Indianapolis - Best for Nonprofits
Indianapolis is the best city in the country in which to start and operate a nonprofit organization, and the Indiana University Center on Philanthropy is one of the major reasons why, according to a recent study published in the April 2000 The Nonprofit Times. The Nonprofit Management Institute at Arizona State University conducted the study. The top 10 cities were ranked based on 10 separate factors, including results in United Way campaigns, best places to start a small business, government regulation of nonprofits, number of fundraisers employed, and number of nonprofit management educational and training centers, among others.
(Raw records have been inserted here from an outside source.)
(* ===================================================================== *)
(** ** api/routers/chat.py *)
(* ===================================================================== *)

Module Chat.

(** models/chat.py *)
Record ChatSendIn : Type := { message_in : string; context : option dict }.

Record ChatSendOut : Type := {
  reply : string;
  suggested_actions : list dict;
  conversation_id : string;
  message_id : string;
  reply_message_id : string
}.

Record ChatMessageOut : Type := {
  id : string;
  sender : string;
  text : option string;
  payload : option dict;
  created_at : datetime
}.

Record ChatHistoryOut : Type := {
  history_conversation_id : string;
  history_user_id : string;
  messages_out : list ChatMessageOut;
  next_cursor : option string
}.

(** The JSON body posted to the AI service. *)
Record ai_request : Type := {
  req_message : string; req_context : dict; req_user_id : string
}.

(** What [client.post] and [resp.json()] can give: httpx raises on a transport
    failure or timeout; otherwise there is a status code and a body, which
    parses as JSON or does not. *)
Inductive http_outcome : Type :=
| ConnectionFailed
| Response (status_code : Z) (body : option json).

(** The state a chat request runs in: the process-wide limiter, the database
    and the requests the AI service has received. *)
Record world : Type := {
  rate_limiter : InMemoryRateLimiter;
  db : database;
  ai_calls : list ai_request
}.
Overseas Human Rights Interns Go Abroad
Ten students are summer interns in the Program in International Human Rights Law at the IU School of Law - Indianapolis. They are headed for Argentina, Costa Rica, the Czech Republic, Honduras, Hong Kong, Ireland, Israel, Nepal, Northern Ireland, and the Philippines. During the past four years, 25 students have gone to more than 20 countries on six continents. They gain practical experience in international law while providing legal expertise to agencies dealing with international human rights.
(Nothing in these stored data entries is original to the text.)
(** The theorem on the example session: confirming the drawn mirror adds
    one entry to the empty history. *)
Lemma history_step_witness :
  let s' := App.dispatch true example_tree App.ConfirmAnswer mirror_drawn in
  App.history mirror_drawn = [] /\
  (length (App.history s') <= 1)%nat.
Proof.
  intros s'.
  assert (App.history mirror_drawn = []) as Hh by (vm_compute; reflexivity).
  split; [exact Hh|].
  destruct (history_step true example_tree App.ConfirmAnswer mirror_drawn wf_example_tree)
    as [E|[(key & _ & E)|[(last & E)|E]]]; fold s' in E.
  - rewrite E, Hh. cbn. lia.
  - rewrite E, Hh. cbn. lia.
  - rewrite Hh in E. destruct (App.history s'); discriminate.
  - rewrite E. cbn. lia.
Defined.
(** ** The pointer gestures of the image pane *)

Lemma same_gesture_refl (m : Mode) : same_gesture m m.
Proof. destruct m; cbn; auto. Qed.

Lemma same_gesture_trans (m1 m2 m3 : Mode) :
  same_gesture m1 m2 -> same_gesture m2 m3 -> same_gesture m1 m3.
Proof.
  destruct m1, m2; cbn; try contradiction; destruct m3; cbn; try contradiction;
    intuition congruence.
Qed.

Lemma pane_run_app (arith : Arith.t) (view : Pointer.View) (a b : list
      (Pointer.Props * Pointer.Event))
      (r : Pointer.Refs) :
  pane_run arith view (a ++ b) r
  = (fst (pane_run arith view b (fst (pane_run arith view a r))),
     snd (pane_run arith view a r) ++ snd (pane_run arith view b (fst (pane_run arith view a r)))).
Proof.
  revert r. induction a as [|[props e] a IH]; intros r; cbn.
  - destruct (pane_run arith view b r); reflexivity.
  - destruct (Pointer.handle arith view props e r) as [r' callback].
    rewrite IH.
    destruct (pane_run arith view a r') as [r'' callbacks]. cbn.
    destruct callback; reflexivity.
Qed.

Lemma handleMove_mode (arith : Arith.t) (view : Pointer.View) (props : Pointer.Props)
      (evt : Point.t)
      (m : Mode) :
  exists m', fst (Pointer.handleMove arith view props evt (refs_of m)) = refs_of m' /\
             same_gesture m m'.
Proof.
  unfold Pointer.handleMove.
  destruct (Pointer.getCoords arith view props evt) as [coords|];
    [|exists m; split; [reflexivity|apply same_gesture_refl]].
  destruct m as [|line|handle kind line|kind lastp line| |corner]; cbn.
  - exists Idle. split; [reflexivity|exact I].
  - exists (Drawing (Line.mk (Line.x1 line) (Line.y1 line)
                             (Point.x coords) (Point.y coords))).
    split; [reflexivity|exact I].
  - exists (Editing handle kind (with_end handle coords line)).
    split; [destruct handle; reflexivity|cbn; auto].
  - exists (Dragging kind coords (moved arith lastp coords line)).
    split; [reflexivity|cbn; auto].
  - exists Turning. split; [reflexivity|exact I].
  - exists (Reshaping corner). split; [|cbn; auto].
    destruct (Pointer.unitCell props), (Pointer.unitCellPoints arith view props),
      (Pointer.unitCellEditable props); reflexivity.
Qed.

Lemma handleUp_mode (arith : Arith.t) (props : Pointer.Props) (m : Mode) :
  fst (Pointer.handleUp arith props (refs_of m)) = Pointer.initialRefs.
Proof. destruct m; reflexivity. Qed.

(** Case analysis on a scrutinee of the goal that holds no other match. *)
Ltac destruct_scrutinee :=
  match goal with
  | |- context [match ?x with _ => _ end] =>
    lazymatch x with
    | context [match _ with _ => _ end] => fail
    | _ => destruct x
    end
  end.

Ltac solve_mode :=
  first
    [ exists Idle; split; [reflexivity|left; reflexivity]
    | eexists (Drawing _); split; [reflexivity|left; reflexivity]
    | eexists (Editing _ _ _); split; [reflexivity|left; reflexivity]
    | eexists (Dragging _ _ _); split; [reflexivity|left; reflexivity]
    | eexists (Reshaping _); split; [reflexivity|left; reflexivity]
    | exists Turning; split; [reflexivity|right; split; reflexivity] ].

Lemma handleMouseDown_mode (arith : Arith.t) (view : Pointer.View) (props : Pointer.Props)
      (evt : Point.t) :
  exists m,
    fst (Pointer.handleMouseDown arith view props evt Pointer.initialRefs) = refs_of m /\
    (snd (Pointer.handleMouseDown arith view props evt Pointer.initialRefs) = None \/
     (m = Turning /\
      snd (Pointer.handleMouseDown arith view props evt Pointer.initialRefs)
      = Some (Pointer.onRotationPick (coords_of arith view evt)))).
Proof.
  unfold Pointer.handleMouseDown, Pointer.handleMouseDown_proof, Pointer.getCoords.
  fold (coords_of arith view evt).
  repeat first [progress cbv beta iota zeta | destruct_scrutinee];
    solve_mode.
Qed.
(** * Bilateral image filter (imfilter.cpp): model and verification

    The development embeds [getIntensity], [getColor01],
    [bilateralFilterPixel] and [filterImage] of [imfilter.cpp].

    Numeric conventions of the embedding, all read off the C++ source:
    - [int] is a 32-bit two's complement integer; arithmetic on it wraps
      around ([Int.wrap]);
    - [float] is IEEE-754 binary32 and [double] is binary64, both with
      round-to-nearest-even, every operation rounded once in the type
      the C++ usual arithmetic conversions select (no extended precision,
      no fused multiply-add);
    - a conversion of a floating value to an integer type truncates and
      is undefined when the truncated value does not fit: the model
      returns the fault [UndefinedConversion];
    - an access outside the pixel grid returns the fault [OutOfBounds];
    - the loop [for (float xs = x1; xs <= x2; xs++)] counts with a
      binary32 variable, so it is run with fuel: [OutOfFuel] is returned
      when the fuel is used up while the loop condition still holds;
    - [exp] comes from the C library and is a parameter [expf]. *)

From Stdlib Require Import ZArith List Bool Lia String Ascii.
From Stdlib Require Import Strings.Byte.
From Stdlib Require Import Floats.SpecFloat.
From Stdlib Require Import DecimalString.
From Stdlib Require Import Sorting.Permutation.
Import ListNotations.
Local Open Scope Z_scope.

(** ** Faults and the error monad *)

Inductive fault : Type :=
| OutOfBounds
| UndefinedConversion
| OutOfFuel.

Inductive result (A : Type) : Type :=
| Ok (a : A)
| Err (f : fault).
Arguments Ok {A} a.
Arguments Err {A} f.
Cory Elson Scholarship Awarded
"While I know one person will not change the world simply by becoming a police officer, at least they can make a difference in someone's life," wrote Toby Deaton of Scottsburg in his scholarship application essay. The 27-year-old IUPUI senior criminal justice major has just received the first Cory Elson Scholarship, which was created by Amy Elson, wife of slain state trooper Cory Elson. Trooper Elson, a graduate of the School of Public and Environmental Affairs at IUPUI, was killed in the line of duty in April 1999. Amy Elson presented Toby Deaton with a certificate and a plaque at a brief ceremony at the Indiana Statehouse on May 12.
Indianapolis Project SEED Scholarship Program
Rosie Bonjouklian, a local scientist, and her employer, Eli Lilly & Co., have teamed up to establish the Indianapolis Project SEED Scholarship Program at IUPUI. Beginning this fall, one four-year scholarship per year will be awarded as part of Project SEED (Summer Experience for Economically Disadvantaged), a national program directed by the American Chemical Society to encourage students to pursue career opportunities in the chemical sciences.
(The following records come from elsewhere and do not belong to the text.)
(** X18. When the config is an array and neither [--all] nor [--config]
    is given, the answer to the prompt acts as the flag would: [multi]
    sets [flags.all] and returns the array; [single-<key>], for a key
    that is not empty, sets [flags.config] to the key, and the result is
    that of a call with [--config <key>]; any other answer returns no
    config and leaves the flags as they are.  For the empty key,
    [flags.config] becomes the empty string, which counts as not given:
    no config is returned. *)
Theorem prompt_answer_acts_as_flag configs flags w :
  Flags.all flags = false ->
  Js.truthy (Flags.config flags) = false ->
  loadFileConfig "multi" (Some (MultiConfig configs)) flags w
  = (Returned (Some (MultiConfig configs), FlagsUpdate.setAll flags), w)
  /\ (forall key mode,
        key <> "" ->
        loadFileConfig ("single-" ++ key) (Some (MultiConfig configs)) flags w
        = loadFileConfig mode (Some (MultiConfig configs))
                         (FlagsUpdate.setConfig flags key) w)
  /\ (forall mode,
        Js.startsWith mode "single-" = false -> mode <> "multi" ->
        loadFileConfig mode (Some (MultiConfig configs)) flags w
        = (Returned (None, flags), w))
  /\ loadFileConfig "single-" (Some (MultiConfig configs)) flags w
     = (Returned (None, FlagsUpdate.setConfig flags ""), w).
Proof.
  intros Hall Hconfig. unfold loadFileConfig.
  rewrite Hall, Hconfig. cbn [negb andb].
  split; [reflexivity|]. split; [|split].
  - intros key mode Hkey. unfold answered.
    rewrite startsWith_single. cbn [String.length].
    rewrite sliceFrom_single. cbv zeta.
    cbn [FlagsUpdate.setConfig Flags.all Flags.config]. rewrite Hall.
    assert (Hk : Js.truthy (Some key) = true)
      by (cbn; now destruct (String.eqb_spec key "")).
    rewrite Hk. cbn [negb andb].
    cbn [FlagsUpdate.setConfig Flags.all Flags.config].
    rewrite ?Hk, ?Hall. reflexivity.
  - intros mode Hsingle Hmulti. unfold answered. rewrite Hsingle.
    destruct (String.eqb_spec mode "multi"); [contradiction|].
    now rewrite Hall, Hconfig.
  - unfold answered. cbn. now rewrite Hall.
Qed.

(** X19. What [loadFileConfig] gives back.  Without a config it returns
    none.  A single config comes back with its schema-name function and
    its name filter wrapped by the function schemas, and its other
    fields as they are; the flags are not looked at.  For an array, the
    result is the array exactly when [flags.all] is set after the call,
    and otherwise a config of the array whose name is [flags.config],
    or none when [flags.config] is not given; it throws only for a name
    that no config of the array has, after printing that as a fatal
    error.  No file is touched. *)
Theorem load_config_result mode config flags w :
  exists out w',
    loadFileConfig mode config flags w = (out, w')
    /\ fs w' = fs w
    /\ match out with
       | Threw e =>
           exists configs name,
             config = Some (MultiConfig configs)
             /\ e = name ++ " configuration not found!"
             /\ (forall c, In c configs -> Config.name c <> Some name)
             /\ trace w' = (trace w ++ [FatalError e])%list
       | Returned (fileConfig, flags') =>
           w' = w
           /\ match config with
              | None => fileConfig = None /\ flags' = flags
              | Some (SingleConfig c) =>
                  flags' = flags
                  /\ exists c',
                      fileConfig = Some (SingleConfig c')
                      /\ Config.getSchemaName c'
                         = option_map implementGetSchemaName
                                      (Config.getSchemaName c)
                      /\ Config.nameFilter c'
                         = option_map implementNameFilter
                                      (Config.nameFilter c)
                      /\ Config.name c' = Config.name c
                      /\ Config.input c' = Config.input c
                      /\ Config.output c' = Config.output c
                      /\ Config.jsDocTagFilter c' = Config.jsDocTagFilter c
                      /\ Config.keepComments c' = Config.keepComments c
                      /\ Config.skipParseJSDoc c' = Config.skipParseJSDoc c
                      /\ Config.inferredTypes c' = Config.inferredTypes c
                      /\ Config.customJSDocFormatTypes c'
                         = Config.customJSDocFormatTypes c
              | Some (MultiConfig configs) =>
                  (Flags.all flags' = true
                   /\ fileConfig = Some (MultiConfig configs))
                  \/ (Flags.all flags' = false
                      /\ exists c,
                          In c configs
                          /\ fileConfig = Some (SingleConfig c)
                          /\ Config.name c = Flags.config flags')
                  \/ (Flags.all flags' = false
                      /\ Js.truthy (Flags.config flags') = false
                      /\ fileConfig = None)
              end
       end.
Proof.
  unfold loadFileConfig.
  destruct config as [[c|configs]|].
  - eexists _, _. split; [reflexivity|]. split; [reflexivity|].
    split; [reflexivity|]. split; [reflexivity|].
    exists (implemented c). repeat split.
  - cbv zeta.
    match goal with
    | |- context [if ?c then answered mode flags else flags] =>
        set (flags1 := if c then answered mode flags else flags)
    end.
    destruct (Flags.all flags1) eqn:Eall.
    { eexists _, _. split; [reflexivity|]. split; [reflexivity|].
      split; [reflexivity|]. now left. }
    destruct (Js.truthy (Flags.config flags1)) eqn:Econfig.
    2:{ eexists _, _. split; [reflexivity|]. split; [reflexivity|].
        split; [reflexivity|]. right. right. auto. }
    destruct (Flags.config flags1) as [name|] eqn:Ename; [|discriminate].
    pose proof (find_first (nameIs (Some name)) configs) as Hfind.
    destruct (find (nameIs (Some name)) configs) as [selected|].
    + destruct Hfind as (pre & post & -> & Hx & _).
      eexists _, _. split; [reflexivity|]. split; [reflexivity|].
      split; [reflexivity|]. right. left. split; [exact Eall|].
      exists selected. split; [apply in_elt|]. split; [reflexivity|].
      rewrite Ename. now apply nameIs_Some.
    + eexists _, _. split; [reflexivity|]. split; [reflexivity|].
      exists configs, name. split; [reflexivity|]. split; [reflexivity|].
      split; [|reflexivity]. intros c Hc. now apply nameIs_false, Hfind.
  - eexists _, _. split; [reflexivity|]. split; [reflexivity|].
    split; [reflexivity|]. split; reflexivity.
Qed.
1999 IUPUI Performance Report
Enclosed with this letter is the latest issue of the IUPUI Performance Report, our annual compilation of measures and indicators that help the campus mark its progress in addressing planning priorities. We invite your comments on the document and on developments at IUPUI.
Spirit of Philanthropy Celebration
A record crowd of nearly 400 watched on April 27 as more than 30 individuals, corporations, and foundations were honored by IUPUI programs and units to which they contributed gifts or volunteer time during the past year. The first Chancellor's Medallion was given to 14-year-old Jonathan Weidberg, who started Jonathan's Mouse Fund when he learned that his mother's treatment at the IU Cancer Center depended on access to special research mice. Thanks, once again, to Jonathan and all the honorees.